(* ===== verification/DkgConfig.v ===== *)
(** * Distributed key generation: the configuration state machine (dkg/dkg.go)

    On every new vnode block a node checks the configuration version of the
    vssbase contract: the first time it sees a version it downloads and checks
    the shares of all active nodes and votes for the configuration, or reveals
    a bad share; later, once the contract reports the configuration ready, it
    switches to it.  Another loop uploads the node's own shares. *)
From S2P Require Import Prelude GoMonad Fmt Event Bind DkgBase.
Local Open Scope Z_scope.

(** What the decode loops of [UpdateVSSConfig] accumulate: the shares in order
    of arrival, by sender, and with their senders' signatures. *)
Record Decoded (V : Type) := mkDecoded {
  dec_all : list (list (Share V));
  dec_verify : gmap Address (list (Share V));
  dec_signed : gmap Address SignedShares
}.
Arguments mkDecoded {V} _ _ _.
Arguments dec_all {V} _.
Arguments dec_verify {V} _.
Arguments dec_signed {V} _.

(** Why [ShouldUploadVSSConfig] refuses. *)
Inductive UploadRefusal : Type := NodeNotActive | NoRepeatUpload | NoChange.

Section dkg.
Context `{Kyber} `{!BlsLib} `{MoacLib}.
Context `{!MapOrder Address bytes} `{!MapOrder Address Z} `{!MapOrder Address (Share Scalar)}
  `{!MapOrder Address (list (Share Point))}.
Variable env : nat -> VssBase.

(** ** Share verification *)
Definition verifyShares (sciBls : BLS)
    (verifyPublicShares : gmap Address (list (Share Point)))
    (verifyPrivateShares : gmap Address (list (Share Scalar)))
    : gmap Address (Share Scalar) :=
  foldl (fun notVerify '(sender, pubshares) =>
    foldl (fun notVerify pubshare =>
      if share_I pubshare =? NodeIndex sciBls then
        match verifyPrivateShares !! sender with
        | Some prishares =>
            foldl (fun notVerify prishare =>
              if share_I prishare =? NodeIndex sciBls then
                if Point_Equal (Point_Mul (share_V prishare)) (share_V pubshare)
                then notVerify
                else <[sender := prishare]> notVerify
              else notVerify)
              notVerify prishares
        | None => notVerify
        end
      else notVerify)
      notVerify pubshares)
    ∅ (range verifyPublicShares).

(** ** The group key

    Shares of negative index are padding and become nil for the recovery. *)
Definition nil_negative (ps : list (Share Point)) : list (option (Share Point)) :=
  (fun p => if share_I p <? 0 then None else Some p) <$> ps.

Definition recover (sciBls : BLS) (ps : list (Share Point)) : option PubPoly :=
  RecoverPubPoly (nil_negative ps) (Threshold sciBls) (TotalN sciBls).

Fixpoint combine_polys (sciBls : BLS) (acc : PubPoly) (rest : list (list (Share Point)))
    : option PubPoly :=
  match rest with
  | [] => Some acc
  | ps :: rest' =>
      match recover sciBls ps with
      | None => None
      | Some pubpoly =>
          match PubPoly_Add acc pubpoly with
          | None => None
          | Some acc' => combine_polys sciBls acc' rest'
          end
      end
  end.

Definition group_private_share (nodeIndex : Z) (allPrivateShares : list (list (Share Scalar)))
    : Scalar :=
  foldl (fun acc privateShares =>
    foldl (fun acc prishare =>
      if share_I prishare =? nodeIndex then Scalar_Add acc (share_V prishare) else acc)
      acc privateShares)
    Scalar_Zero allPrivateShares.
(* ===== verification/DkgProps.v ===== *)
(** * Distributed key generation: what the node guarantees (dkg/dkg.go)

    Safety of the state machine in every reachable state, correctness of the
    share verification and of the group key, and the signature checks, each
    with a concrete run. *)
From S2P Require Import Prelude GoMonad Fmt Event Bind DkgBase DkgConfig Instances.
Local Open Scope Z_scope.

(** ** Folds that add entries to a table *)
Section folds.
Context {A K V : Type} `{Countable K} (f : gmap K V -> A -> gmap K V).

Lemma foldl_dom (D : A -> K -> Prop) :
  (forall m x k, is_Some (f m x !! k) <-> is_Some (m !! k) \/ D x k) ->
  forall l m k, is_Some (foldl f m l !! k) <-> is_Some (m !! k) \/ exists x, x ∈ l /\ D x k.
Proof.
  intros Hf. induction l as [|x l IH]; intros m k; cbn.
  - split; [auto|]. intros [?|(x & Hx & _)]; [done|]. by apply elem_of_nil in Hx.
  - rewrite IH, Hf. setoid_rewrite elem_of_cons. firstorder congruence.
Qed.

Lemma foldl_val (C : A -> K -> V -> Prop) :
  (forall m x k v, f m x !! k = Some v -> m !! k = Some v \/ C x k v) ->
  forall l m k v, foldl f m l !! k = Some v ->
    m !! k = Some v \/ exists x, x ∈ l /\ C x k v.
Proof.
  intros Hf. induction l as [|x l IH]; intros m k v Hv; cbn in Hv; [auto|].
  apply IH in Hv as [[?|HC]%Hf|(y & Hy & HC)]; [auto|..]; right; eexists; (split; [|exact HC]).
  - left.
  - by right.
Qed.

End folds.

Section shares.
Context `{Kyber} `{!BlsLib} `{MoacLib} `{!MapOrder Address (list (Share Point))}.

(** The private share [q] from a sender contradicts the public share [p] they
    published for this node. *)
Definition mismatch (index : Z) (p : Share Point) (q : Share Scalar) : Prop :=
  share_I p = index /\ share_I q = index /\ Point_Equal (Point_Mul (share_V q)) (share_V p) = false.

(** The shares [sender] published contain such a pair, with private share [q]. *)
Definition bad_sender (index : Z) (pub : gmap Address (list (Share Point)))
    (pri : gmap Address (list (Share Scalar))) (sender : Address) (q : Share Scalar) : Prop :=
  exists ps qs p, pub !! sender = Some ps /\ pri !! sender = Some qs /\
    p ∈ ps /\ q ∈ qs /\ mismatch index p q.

————

## TASK OBJECTIVE:
The response should contain each record above, retyped exactly.

## FINISHED TASK:
(* ===== verification/DkgConfig.v ===== *)
(** * Distributed key generation: the configuration state machine (dkg/dkg.go)

    On every new vnode block a node checks the configuration version of the
    vssbase contract: the first time it sees a version it downloads and checks
    the shares of all active nodes and votes for the configuration, or reveals
    a bad share; later, once the contract reports the configuration ready, it
    switches to it.  Another loop uploads the node's own shares. *)
From S2P Require Import Prelude GoMonad Fmt Event Bind DkgBase.
Local Open Scope Z_scope.

(** What the decode loops of [UpdateVSSConfig] accumulate: the shares in order
    of arrival, by sender, and with their senders' signatures. *)
Record Decoded (V : Type) := mkDecoded {
  dec_all : list (list (Share V));
  dec_verify : gmap Address (list (Share V));
  dec_signed : gmap Address SignedShares
}.
Arguments mkDecoded {V} _ _ _.
Arguments dec_all {V} _.
Arguments dec_verify {V} _.
Arguments dec_signed {V} _.

(** Why [ShouldUploadVSSConfig] refuses. *)
Inductive UploadRefusal : Type := NodeNotActive | NoRepeatUpload | NoChange.

Section dkg.
Context `{Kyber} `{!BlsLib} `{MoacLib}.
Context `{!MapOrder Address bytes} `{!MapOrder Address Z} `{!MapOrder Address (Share Scalar)}
  `{!MapOrder Address (list (Share Point))}.
Variable env : nat -> VssBase.

(** ** Share verification *)
Definition verifyShares (sciBls : BLS)
    (verifyPublicShares : gmap Address (list (Share Point)))
    (verifyPrivateShares : gmap Address (list (Share Scalar)))
    : gmap Address (Share Scalar) :=
  foldl (fun notVerify '(sender, pubshares) =>
    foldl (fun notVerify pubshare =>
      if share_I pubshare =? NodeIndex sciBls then
        match verifyPrivateShares !! sender with
        | Some prishares =>
            foldl (fun notVerify prishare =>
              if share_I prishare =? NodeIndex sciBls then
                if Point_Equal (Point_Mul (share_V prishare)) (share_V pubshare)
                then notVerify
                else <[sender := prishare]> notVerify
              else notVerify)
              notVerify prishares
        | None => notVerify
        end
      else notVerify)
      notVerify pubshares)
    ∅ (range verifyPublicShares).

(** ** The group key

    Shares of negative index are padding and become nil for the recovery. *)
Definition nil_negative (ps : list (Share Point)) : list (option (Share Point)) :=
  (fun p => if share_I p <? 0 then None else Some p) <$> ps.

Definition recover (sciBls : BLS) (ps : list (Share Point)) : option PubPoly :=
  RecoverPubPoly (nil_negative ps) (Threshold sciBls) (TotalN sciBls).

Fixpoint combine_polys (sciBls : BLS) (acc : PubPoly) (rest : list (list (Share Point)))
    : option PubPoly :=
  match rest with
  | [] => Some acc
  | ps :: rest' =>
      match recover sciBls ps with
      | None => None
      | Some pubpoly =>
          match PubPoly_Add acc pubpoly with
          | None => None
          | Some acc' => combine_polys sciBls acc' rest'
          end
      end
  end.

Definition group_private_share (nodeIndex : Z) (allPrivateShares : list (list (Share Scalar)))
    : Scalar :=
  foldl (fun acc privateShares =>
    foldl (fun acc prishare =>
      if share_I prishare =? nodeIndex then Scalar_Add acc (share_V prishare) else acc)
      acc privateShares)
    Scalar_Zero allPrivateShares.
(* ===== verification/DkgProps.v ===== *)
(** * Distributed key generation: what the node guarantees (dkg/dkg.go)

    Safety of the state machine in every reachable state, correctness of the
    share verification and of the group key, and the signature checks, each
    with a concrete run. *)
From S2P Require Import Prelude GoMonad Fmt Event Bind DkgBase DkgConfig Instances.
Local Open Scope Z_scope.

(** ** Folds that add entries to a table *)
Section folds.
Context {A K V : Type} `{Countable K} (f : gmap K V -> A -> gmap K V).

Lemma foldl_dom (D : A -> K -> Prop) :
  (forall m x k, is_Some (f m x !! k) <-> is_Some (m !! k) \/ D x k) ->
  forall l m k, is_Some (foldl f m l !! k) <-> is_Some (m !! k) \/ exists x, x ∈ l /\ D x k.
Proof.
  intros Hf. induction l as [|x l IH]; intros m k; cbn.
  - split; [auto|]. intros [?|(x & Hx & _)]; [done|]. by apply elem_of_nil in Hx.
  - rewrite IH, Hf. setoid_rewrite elem_of_cons. firstorder congruence.
Qed.

Lemma foldl_val (C : A -> K -> V -> Prop) :
  (forall m x k v, f m x !! k = Some v -> m !! k = Some v \/ C x k v) ->
  forall l m k v, foldl f m l !! k = Some v ->
    m !! k = Some v \/ exists x, x ∈ l /\ C x k v.
Proof.
  intros Hf. induction l as [|x l IH]; intros m k v Hv; cbn in Hv; [auto|].
  apply IH in Hv as [[?|HC]%Hf|(y & Hy & HC)]; [auto|..]; right; eexists; (split; [|exact HC]).
  - left.
  - by right.
Qed.

End folds.

Section shares.
Context `{Kyber} `{!BlsLib} `{MoacLib} `{!MapOrder Address (list (Share Point))}.

(** The private share [q] from a sender contradicts the public share [p] they
    published for this node. *)
Definition mismatch (index : Z) (p : Share Point) (q : Share Scalar) : Prop :=
  share_I p = index /\ share_I q = index /\ Point_Equal (Point_Mul (share_V q)) (share_V p) = false.

(** The shares [sender] published contain such a pair, with private share [q]. *)
Definition bad_sender (index : Z) (pub : gmap Address (list (Share Point)))
    (pri : gmap Address (list (Share Scalar))) (sender : Address) (q : Share Scalar) : Prop :=
  exists ps qs p, pub !! sender = Some ps /\ pri !! sender = Some qs /\
    p ∈ ps /\ q ∈ qs /\ mismatch index p q.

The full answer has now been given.